Saved data entries
+---+
(* ===== verification/NanoRefineSys.v ===== *)
(** * The IPC, signal, interrupt and thread system calls implement their
    specifications

    Each system call, entered by thread [c] in a state that represents an
    abstract kernel satisfying the invariant, does not crash and ends in a
    state that represents the result of its specification. *)

From S2P Require Import Prelude NanoState NanoSchedule NanoSyscalls NanoSpec Rings NanoLinks NanoRep NanoRefineSched NanoInv NanoRefineFutex.
#[local] Open Scope Z_scope.

(** TCB updates that keep the state and the priority. *)
Class Neutral (f : tcb -> tcb) : Prop := {
  neutral_state : forall t, thread_state (f t) = thread_state t;
  neutral_prio : forall t, priority (f t) = priority t
}.
#[export] Instance neutral_set_reg i v : Neutral (set_reg i v). Proof. done. Qed.
#[export] Instance neutral_set_fcs v : Neutral (set_full_context_saved v). Proof. done. Qed.
#[export] Instance neutral_copy_regs s : Neutral (Ipc.copy_regs s). Proof. done. Qed.
#[export] Instance neutral_set_waiting v : Neutral (set_ipc_waiting_for v). Proof. done. Qed.
#[export] Instance neutral_set_signals v : Neutral (set_signals v). Proof. done. Qed.
#[export] Instance neutral_set_signal_mask v : Neutral (set_signal_mask v). Proof. done. Qed.
#[export] Instance neutral_set_joiner v : Neutral (set_joiner v). Proof. done. Qed.
#[export] Instance neutral_set_registered v : Neutral (set_registered_interrupt v). Proof. done. Qed.
#[export] Instance neutral_set_futex_tag v : Neutral (set_futex_tag v). Proof. done. Qed.

Section refine_sys.
Context {cfg : NanoConfig}.

(** ** Preconditions of the scheduler *)

Record SchedPre (A : akernel) (c : nat) : Prop := {
  sp_unit : unit_ok A;
  sp_run : running_cur A c
}.

Lemma inv_sched O A c : AInv O A -> a_current A = Some c -> SchedPre A c.
Proof. intros HI Hc. split; [apply HI|by eapply inv_running]. Qed.

Lemma sched_upd A c a f `{!Neutral f} : SchedPre A c -> SchedPre (a_upd a f A) c.
Proof.
  intros []. split.
  - apply unit_ok_upd; [apply neutral_prio|done].
  - apply running_cur_upd; [|done]. right. apply neutral_state.
Qed.

Lemma wakeable_neutral A b a f `{!Neutral f} : wakeable A b -> wakeable (a_upd a f A) b.
Proof. apply wakeable_upd. right. intros t. split; [apply neutral_state|apply neutral_prio]. Qed.

(** A queue operation on other threads. *)
Lemma sched_setq A c q l :
  (forall x, x ∈ l -> x ∈ a_queue A q \/ x <> c) -> SchedPre A c -> SchedPre (a_setq q l A) c.
Proof.
  intros Hl [Hu (Hc & Hq & Ht)]. split; [done|]. split; [done|]. split; [|done].
  intros q'. simpl. unfold qset. case_decide; subst; [|by apply Hq].
  intros Hx. destruct (Hl c Hx) as [Hin|]; [by eapply Hq|done].
Qed.

(** A property of the abstract kernel kept by every update of a message
    transfer. *)
Lemma copy_message_pres (P : akernel -> Prop) src dest A :
  (forall f B, Irrelevant f -> Neutral f -> P B -> P (a_upd dest f B)) ->
  P A -> P (a_copy_message src dest A).
Proof.
  intros Hs HP. unfold a_copy_message. destruct (a_tcbs _ !! src); repeat apply Hs; try apply _; done.
Qed.

Lemma wp_activate_switch s A c a :
  Rep s A -> SchedPre A c -> wakeable A a ->
  wp (let! nxt := activate_schedule (Some a) in switch_to nxt)
     (fun _ s' => Rep s' (a_then_switch (a_activate_schedule a A))) s.
Proof.
  intros HR [Hu Hrun] Hw. wp_step. eapply wp_mono; [apply (activate_schedule_spec _ A a HR Hu Hw)|].
  - intros c' Hc'. pose proof Hrun as [Hc _]. rewrite Hc in Hc'. by injection Hc' as <-.
  - simpl. intros r s1 [-> HR1]. by apply wp_switch_to.
Qed.

Lemma wp_deactivate_switch s A c st :
  Rep s A -> SchedPre A c -> st <> THREAD_STATE_RUNNABLE ->
  wp (let! nxt := deactivate_self_schedule st in switch_to nxt)
     (fun _ s' => Rep s' (a_then_switch (a_deactivate_self_schedule st A))) s.
Proof.
  intros HR [Hu Hrun] Hst. wp_step. eapply wp_mono; [eapply deactivate_self_schedule_spec; by eauto using running_runnable|].
  simpl. intros r s1 [-> HR1]. by apply wp_switch_to.
Qed.

(** ** Send queues *)

Lemma alter_comm f g a b (m : gmap nat tcb) :
  (forall t, f (g t) = g (f t)) -> alter f a (alter g b m) = alter g b (alter f a m).
Proof.
  intros Hfg. destruct (decide (a = b)) as [->|Hne]; [|by rewrite alter_alter_ne].
  rewrite !alter_alter_eq. apply alter_ext. intros t _. apply Hfg.
Qed.

(** Writing the head a send queue already has changes nothing. *)
Lemma alter_send_head_id m m' d h :
  same_core m m' -> (forall t, m !! d = Some t -> ipc_send_head t = h) ->
  alter (set_ipc_send_head h) d m' = m'.
Proof.
  intros Hm Hh. apply alter_id. intros t Ht.
  destruct (same_core_head _ _ _ _ Hm Ht) as (t0 & Ht0 & He). rewrite (Hh _ Ht0) in He.
  rewrite He. by destruct t.
Qed.

Lemma enqueue_send_spec s A a d :
  Rep s A -> unqueued A a -> is_Some (a_tcbs A !! a) -> is_Some (a_tcbs A !! d) ->
  wp (Ipc.enqueue_send (Some d) (Some a)) (fun _ s' => Rep s' (a_push (QSend d) a A)) s.
Proof.
  intros HR Hunq [ta' Ha] [td' Hd]. destruct (rep_lookup_inv _ _ _ _ HR Hd) as (td & Htd & _).
  unfold Ipc.enqueue_send. wp_step. eapply wp_deref; [done..|]. intros ta Hta _.
  destruct (rep_unqueued _ _ _ _ HR Hunq Hta) as [-> ->]. wp_steps; [done|].
  eapply wp_rd_raw; [done|]. rewrite (rep_send _ _ HR _ _ Htd).
  pose proof (rep_links _ _ HR) as HL. unfold a_push.
  destruct (a_queue A (QSend d)) as [|h l] eqn:Eq; simpl head.
  - rewrite bool_decide_true by done. wp_step. apply wp_wr_raw; [solve_dom|]. wp_step.
    apply wp_wr_raw; [solve_dom|]. apply wp_wr_raw; [solve_dom|]. simpl.
    pose proof (rep_set_send s A d [a]
      (alter (set_prev (Some a)) a (alter (set_next (Some a)) a (tcbs s))) HR) as Hrep.
    simpl in Hrep. rewrite !(alter_comm (set_ipc_send_head _)) in Hrep by (by intros []).
    apply Hrep; [by eauto with links|].
    eapply links_push_empty; [done|done|done|done|..]; solve_link.
    intros x Hx. split; solve_link.
  - rewrite bool_decide_false by done.
    destruct (rep_ring_head _ _ (QSend d) h l HR eq_refl Eq) as (th & Hth & Hhn & Hhp).
    wp_step. eapply wp_deref_raw; [done|]. rewrite Hhn, Hhp. wp_steps; [done|done|].
    set (z := default h (last l)) in *.
    assert (Hzp : prv (tcbs s) h = Some (Some z)) by (unfold prv; by rewrite Hth, <-Hhp).
    assert (Hzin : z ∈ a_queue A (QSend d)) by (rewrite Eq; apply default_last_in).
    assert (Hah : a <> h) by (intros ->; apply (Hunq (QSend d)); rewrite Eq; set_solver).
    assert (Haz : a <> z) by (intros ->; by apply (Hunq (QSend d))).
    destruct (links_elem _ _ (QSend d) z HL Hzin) as [tz Htz].
    apply wp_wr_raw; [solve_dom|]. wp_step. apply wp_wr_raw; [solve_dom|]. wp_step.
    apply wp_wr_raw; [solve_dom|]. apply wp_wr_raw; [solve_dom|]. simpl.
    pose proof (rep_set_send s A d (h :: l ++ [a])
      (alter (set_next (Some a)) z (alter (set_prev (Some a)) h
        (alter (set_prev (Some z)) a (alter (set_next (Some h)) a (tcbs s))))) HR) as Hrep.
    rewrite (alter_send_head_id (tcbs s)) in Hrep; [|by eauto 10 with links|].
    + apply Hrep; [by eauto 10 with links|].
      eapply (links_push _ _ _ _ a h l z); try done; try (intros x Hx1 Hx2); solve_link; solve_dom.
    + intros t Ht. rewrite (rep_send _ _ HR _ _ Ht). by rewrite Eq.
Qed.

Lemma dequeue_send_spec s A a d l :
  Rep s A -> a_queue A (QSend d) = a :: l -> is_Some (a_tcbs A !! d) ->
  wp (Ipc.dequeue_send (Some d) (Some a)) (fun _ s' => Rep s' (a_pop (QSend d) A)) s.
Proof.
  intros HR Eq [td' Hd]. destruct (rep_lookup_inv _ _ _ _ HR Hd) as (td & Htd & _).
  pose proof (rep_links _ _ HR) as HL.
  destruct (rep_ring_head _ _ (QSend d) a l HR eq_refl Eq) as (t & Ht & Hn & Hpv).
  unfold Ipc.dequeue_send. wp_step. eapply wp_deref_raw; [done|]. rewrite Hn, Hpv.
  wp_steps; [done|]. eapply wp_rd_raw; [done|]. rewrite (rep_send _ _ HR _ _ Htd), Eq. simpl head.
  wp_steps; [done|]. eapply wp_rd_raw; [done|]. rewrite Hn. wp_steps; [done|].
  unfold a_pop. rewrite Eq. simpl tail.
  pose proof (lk_nodup _ _ HL (QSend d)) as Hnd. rewrite Eq in Hnd.
  destruct l as [|x r]; cbn [head hd_error from_option id] in *.
  - rewrite bool_decide_true by done. apply wp_wr_raw; [solve_dom|]. wp_step.
    apply wp_wr_raw; [solve_dom|]. apply wp_wr_raw; [solve_dom|]. simpl.
    pose proof (rep_set_send s A d [] (alter (set_prev None) a (alter (set_next None) a (tcbs s))) HR) as Hrep.
    simpl in Hrep. rewrite !(alter_comm (set_ipc_send_head _)) in Hrep by (by intros []).
    apply Hrep; [by eauto with links|].
    eapply (links_remove_last _ _ _ _ a); try done; try (intros x Hx; split); solve_link; solve_dom.
  - apply NoDup_cons in Hnd as [Hna Hnd].
    assert (Hax : a <> x) by (intros ->; apply Hna; set_solver).
    set (z := default a (last (x :: r))) in *.
    assert (Hz : z = default x (last r)) by (unfold z; rewrite last_cons; by destruct (last r)).
    assert (Hzin : z ∈ x :: r) by (rewrite Hz; apply default_last_in).
    assert (Haz : a <> z) by (intros Heq; apply Hna; by rewrite Heq).
    rewrite bool_decide_false by congruence.
    assert (Hdx : is_Some (tcbs s !! x)).
    { apply (rep_queue_dom _ _ (QSend d) _ HR). rewrite Eq. set_solver. }
    assert (Hdz : is_Some (tcbs s !! z)).
    { apply (rep_queue_dom _ _ (QSend d) _ HR). rewrite Eq. set_solver. }
    wp_step. apply wp_wr_raw; [solve_dom|]. wp_step. apply wp_wr_raw; [solve_dom|]. simpl.
    set (m1 := alter (set_next (Some x)) z (alter (set_prev (Some z)) x (tcbs s))).
    assert (Hm1 : same_core (tcbs s) m1) by (unfold m1; eauto with links).
    assert (is_Some (m1 !! d)) as [td1 Htd1] by (unfold m1; solve_dom).
    wp_step. eapply wp_rd_raw; [exact Htd1|].
    destruct (same_core_head _ _ _ _ Hm1 Htd1) as (td0 & Htd0 & Hh0).
    rewrite <-Hh0, (rep_send _ _ HR _ _ Htd0), Eq. simpl head. rewrite bool_decide_true by done.
    apply wp_wr_raw; [unfold m1; solve_dom|]. wp_step.
    apply wp_wr_raw; [unfold m1; solve_dom|]. apply wp_wr_raw; [unfold m1; solve_dom|]. simpl.
    pose proof (rep_set_send s A d (x :: r)
      (alter (set_prev None) a (alter (set_next None) a m1)) HR) as Hrep.
    simpl in Hrep. rewrite !(alter_comm (set_ipc_send_head _)) in Hrep by (by intros []).
    apply Hrep; [by eauto 10 with links|].
    apply (links_remove _ _ _ (QSend d) [] a (x :: r) x z HL); try done; unfold m1;
      try (intros y Hy1 Hy2); solve_link; try solve_dom.
    + unfold nxt. by rewrite Ht, <-Hn.
    + unfold prv. by rewrite Ht, <-Hpv.
Qed.

(** ** IPC *)

Lemma copy_message_spec s A src dest :
  Rep s A -> is_Some (a_tcbs A !! src) -> is_Some (a_tcbs A !! dest) ->
  wp (Ipc.copy_message (Some src) (Some dest)) (fun _ s' => Rep s' (a_copy_message src dest A)) s.
Proof.
  intros HR Hs Hd. unfold Ipc.copy_message, a_copy_message. wp_step.
  eapply wp_wr; [apply _|done..|]. intros s1 HR1.
  destruct (a_upd_is_Some dest src (set_full_context_saved 1) A Hs) as [ts Hts]. rewrite Hts.
  wp_step. eapply wp_deref; [done..|]. intros ts0 _ He.
  replace (Ipc.copy_regs ts0) with (Ipc.copy_regs ts) by (by rewrite <-He).
  eapply wp_wr; [apply _|done|by apply a_upd_is_Some|done].
Qed.

(** A receiver is ready when it waits for anyone or for the sender. *)
Lemma is_ready_to_receive_spec s A c d Q :
  Rep s A -> is_Some (a_tcbs A !! d) -> Q (a_ready_to_receive c d A) s ->
  wp (Ipc.is_ready_to_receive (Some c) (Some d)) Q s.
Proof.
  intros HR [td Htd] HQ. unfold Ipc.is_ready_to_receive. wp_step. eapply wp_deref; [done..|].
  intros t _ He. unfold a_ready_to_receive, a_state, a_get in HQ. rewrite Htd, <-He in HQ. simpl in HQ.
  destruct (decide (thread_state t = THREAD_STATE_WAIT_IPC_RECV)) as [Hst|Hst].
  - rewrite bool_decide_true in HQ by done. rewrite bool_decide_false by naive_solver. by wp_steps.
  - rewrite bool_decide_false in HQ by done. rewrite bool_decide_true by done. by wp_steps.
Qed.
+---+
WHAT YOU NEED TO DO:
Print exactly the lines above, between the one holding "#[export] Instance neutral_set_reg i" and the one holding "#[export] Instance neutral_set_signals", inclusive, and nothing besides.

ANSWER FOR THIS EXERCISE:
#[export] Instance neutral_set_reg i v : Neutral (set_reg i v). Proof. done. Qed.
#[export] Instance neutral_set_fcs v : Neutral (set_full_context_saved v). Proof. done. Qed.
#[export] Instance neutral_copy_regs s : Neutral (Ipc.copy_regs s). Proof. done. Qed.
#[export] Instance neutral_set_waiting v : Neutral (set_ipc_waiting_for v). Proof. done. Qed.
#[export] Instance neutral_set_signals v : Neutral (set_signals v). Proof. done. Qed.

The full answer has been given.